Essas mesmas posições morais refletem-se nas atitudes em relação a outras guerras regionais. Pesquisas de março de 2026 mostram que 56% dos espanhóis e italianos se opõem à ação militar conjunta dos EUA e de Israel no Irã. A opinião pública vê cada vez mais essas guerras não como crises isoladas, mas como frentes interligadas de uma única política fracassada.
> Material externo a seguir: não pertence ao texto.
Lemma total_bytes_delete m k e :
  m !! k = Some e -> total_bytes m = entry_bytes e + total_bytes (delete k m).
Proof.
  intros Hk. unfold total_bytes.
  apply (map_fold_delete_L (fun _ e acc => entry_bytes e + acc) 0 k e m); [intros; lia|done].
Qed.

Lemma total_bytes_insert m k e :
  m !! k = None -> total_bytes (<[k := e]> m) = entry_bytes e + total_bytes m.
Proof.
  intros Hk. unfold total_bytes.
  apply (map_fold_insert_L (fun _ e acc => entry_bytes e + acc) 0 k e m); [intros; lia|done].
Qed.

(** The cache's invariant: the byte count is the sum over the entries, and each
    entry is charged the size of its key and response, at most one mebibyte. *)
Definition cache_ok (c : CacheInner) : Prop :=
  cache_bytes c = total_bytes (entries c) /\
  forall k e, entries c !! k = Some e ->
    entry_bytes e = response_size k (entry_response e) /\ entry_bytes e <= 1024 * 1024.

Lemma cache_ok_empty : cache_ok cache_empty.
Proof. split; [done|]. intros k e Hk. simpl in Hk. by rewrite lookup_empty in Hk. Qed.

Lemma cache_remove_ok c k : cache_ok c -> cache_ok (cache_remove c k).
Proof.
  intros [Hb He]. unfold cache_remove. destruct (entries c !! k) as [e|] eqn:Ek; [|by split].
  split; simpl.
  - unfold saturating_sub. rewrite Hb, (total_bytes_delete _ _ _ Ek). lia.
  - intros k' e' Hk'. apply lookup_delete_Some in Hk' as [_ Hk']. by apply He.
Qed.

Lemma cache_remove_le c k : cache_bytes (cache_remove c k) <= cache_bytes c.
Proof. unfold cache_remove. destruct (entries c !! k); simpl; unfold saturating_sub; lia. Qed.

Lemma cache_remove_entries c k : entries (cache_remove c k) = delete k (entries c).
Proof.
  unfold cache_remove. destruct (entries c !! k) eqn:E; [done|]. by rewrite delete_id.
Qed.
(** ** Properties: static files *)

(** C28: Static files never escape their root: [safe_file] refuses a path exactly
    when it holds a NUL byte or a [..] segment, and otherwise yields the root
    extended only with plain segments (non-empty, not [.] nor [..], without a
    slash), in the order of the path, or the root's [index.html]. *)
Theorem safe_file_contained root url_path :
  let rel := trim_start_matches is_slash (split_first "?" url_path) in
  (safe_file root url_path = None <-> x00 ∈ rel \/ bs ".." ∈ split_on "/" rel) /\
  (forall path, safe_file root url_path = Some path ->
     exists segs, Forall plain_segment segs /\ segs <> [] /\ path = dir_push root segs /\
       (segs = normals (components rel) \/ (normals (components rel) = [] /\ segs = [bs "index.html"]))).
Proof.
  intros rel. unfold safe_file. fold rel.
  destruct (contains_byte x00 rel) eqn:E0.
  { apply contains_byte_true in E0. split; [tauto|done]. }
  apply contains_byte_false in E0. rewrite push_components_spec.
  destruct (bool_decide (ParentDir ∈ components rel)) eqn:Ep; bsimp.
  { apply components_parent in Ep. split; [tauto|done]. }
  rewrite components_parent in Ep. cbn [mbind option_bind]. split; [split; [done|tauto]|].
  intros path [= <-]. set (segs := normals (components rel)).
  assert (HF : Forall plain_segment segs).
  { apply Forall_forall. intros s Hs. by apply elem_of_normals, components_normal in Hs. }
  destruct (dir_push root segs =s root) eqn:Er.
  - apply str_eqb_eq in Er. rewrite Er. apply dir_push_root in Er; [|done].
    exists [bs "index.html"]. split_and!; [|done|done|by right]. repeat constructor; try done.
    apply (bool_decide_eq_false_1 _). vm_compute. reflexivity.
  - apply str_eqb_neq in Er. exists segs. split_and!; [done| |done|by left].
    intros Hs. apply Er. by rewrite Hs.
Qed.

Lemma safe_file_example :
  safe_file "/var/www" "/css//./app.css?v=1" = Some (bs "/var/www/css/app.css") /\
  safe_file "/var/www" "/../etc/passwd" = None /\ safe_file "/var/www/" "/" = Some (bs "/var/www/index.html").
Proof. vm_compute. repeat split. Qed.

(** ** Witnesses *)

Definition toy_mac : @MacVerify toy_crypto.
Proof.
  refine {| verify_slice := fun k m t => bool_decide (t = @hmac_sha256 toy_crypto k m) |}.
  intros key msg tag. apply bool_decide_eq_true.
Defined.

Lemma jwt_issue_verify_witness :
  @verify_jwt toy_crypto toy_mac 1500 "s" (@issue_jwt toy_crypto 1000 "s" "valod" 10) = true.
Proof.
  apply (@jwt_issue_verify toy_crypto toy_mac 1000 "s" "valod" 10 1500 "s").
  - vm_compute. reflexivity.
  - apply (bool_decide_eq_false_1 _). vm_compute. reflexivity.
  - split; [reflexivity|vm_compute; discriminate].
Defined.

Lemma verify_jwt_sound_witness :
  exists exp, payload_exp (jwt_payload "valod" 1600) = Some exp /\ 1500 <= exp.
Proof.
  destruct (@verify_jwt_sound toy_crypto toy_mac 1500 "s" (@issue_jwt toy_crypto 1000 "s" "valod" 10)
    ltac:(vm_compute; reflexivity)) as (h & p & sig & raw & exp & Hs & _ & Hr & _ & He & Hle).
  exists exp. split; [|exact Hle]. rewrite <- He. f_equal. rewrite <- Hr.
  assert (Hp : Some p = Some (b64url_encode (jwt_payload "valod" 1600))).
  { transitivity ([h; p; sig] !! 1%nat); [reflexivity|]. rewrite <- Hs. vm_compute. reflexivity. }
  injection Hp as ->. vm_compute. reflexivity.
Defined.

Lemma basic_auth_roundtrip_witness :
  @auth_header_ok toy_crypto toy_mac 0 (Basic "aladdin" "open sesame")
    (fun h => if h =s "authorization" then Some (bs "Basic YWxhZGRpbjpvcGVuIHNlc2FtZQ==") else None) [] = true.
Proof.
  apply (@basic_auth_roundtrip toy_crypto toy_mac 0 "aladdin" "open sesame").
  - apply (bool_decide_eq_false_1 _). vm_compute. reflexivity.
  - vm_compute. reflexivity.
  - vm_compute. reflexivity.
  - split; reflexivity.
Defined.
A rejeição da guerra faz parte de uma rejeição mais ampla da política militar israelense e do alinhamento dos governos europeus a ela. Essas mudanças não apenas isolaram Israel, como também começaram a isolar seus aliados. Além de Donald Trump e seu alinhamento total com a agenda de Netanyahu, a era de um bloco ocidental unificado que atendia incondicionalmente às demandas de Israel está chegando ao fim.

A explicação tradicional para o apoio da Europa — a culpa histórica pelo Holocausto — já não explica a conduta das elites políticas. Uma explicação mais precisa reside no próprio legado europeu de violência colonial e hierarquia racial.

No entanto, a verdadeira mudança pertence à sociedade civil e à resiliência dos palestinos que contornaram os filtros da mídia tradicional para falar diretamente com o mundo.

A Europa agora sabe que um genocídio foi cometido. É improvável que essa mudança de paradigma seja revertida, independentemente de os burocratas de Luxemburgo conseguirem ou não adiar o inevitável.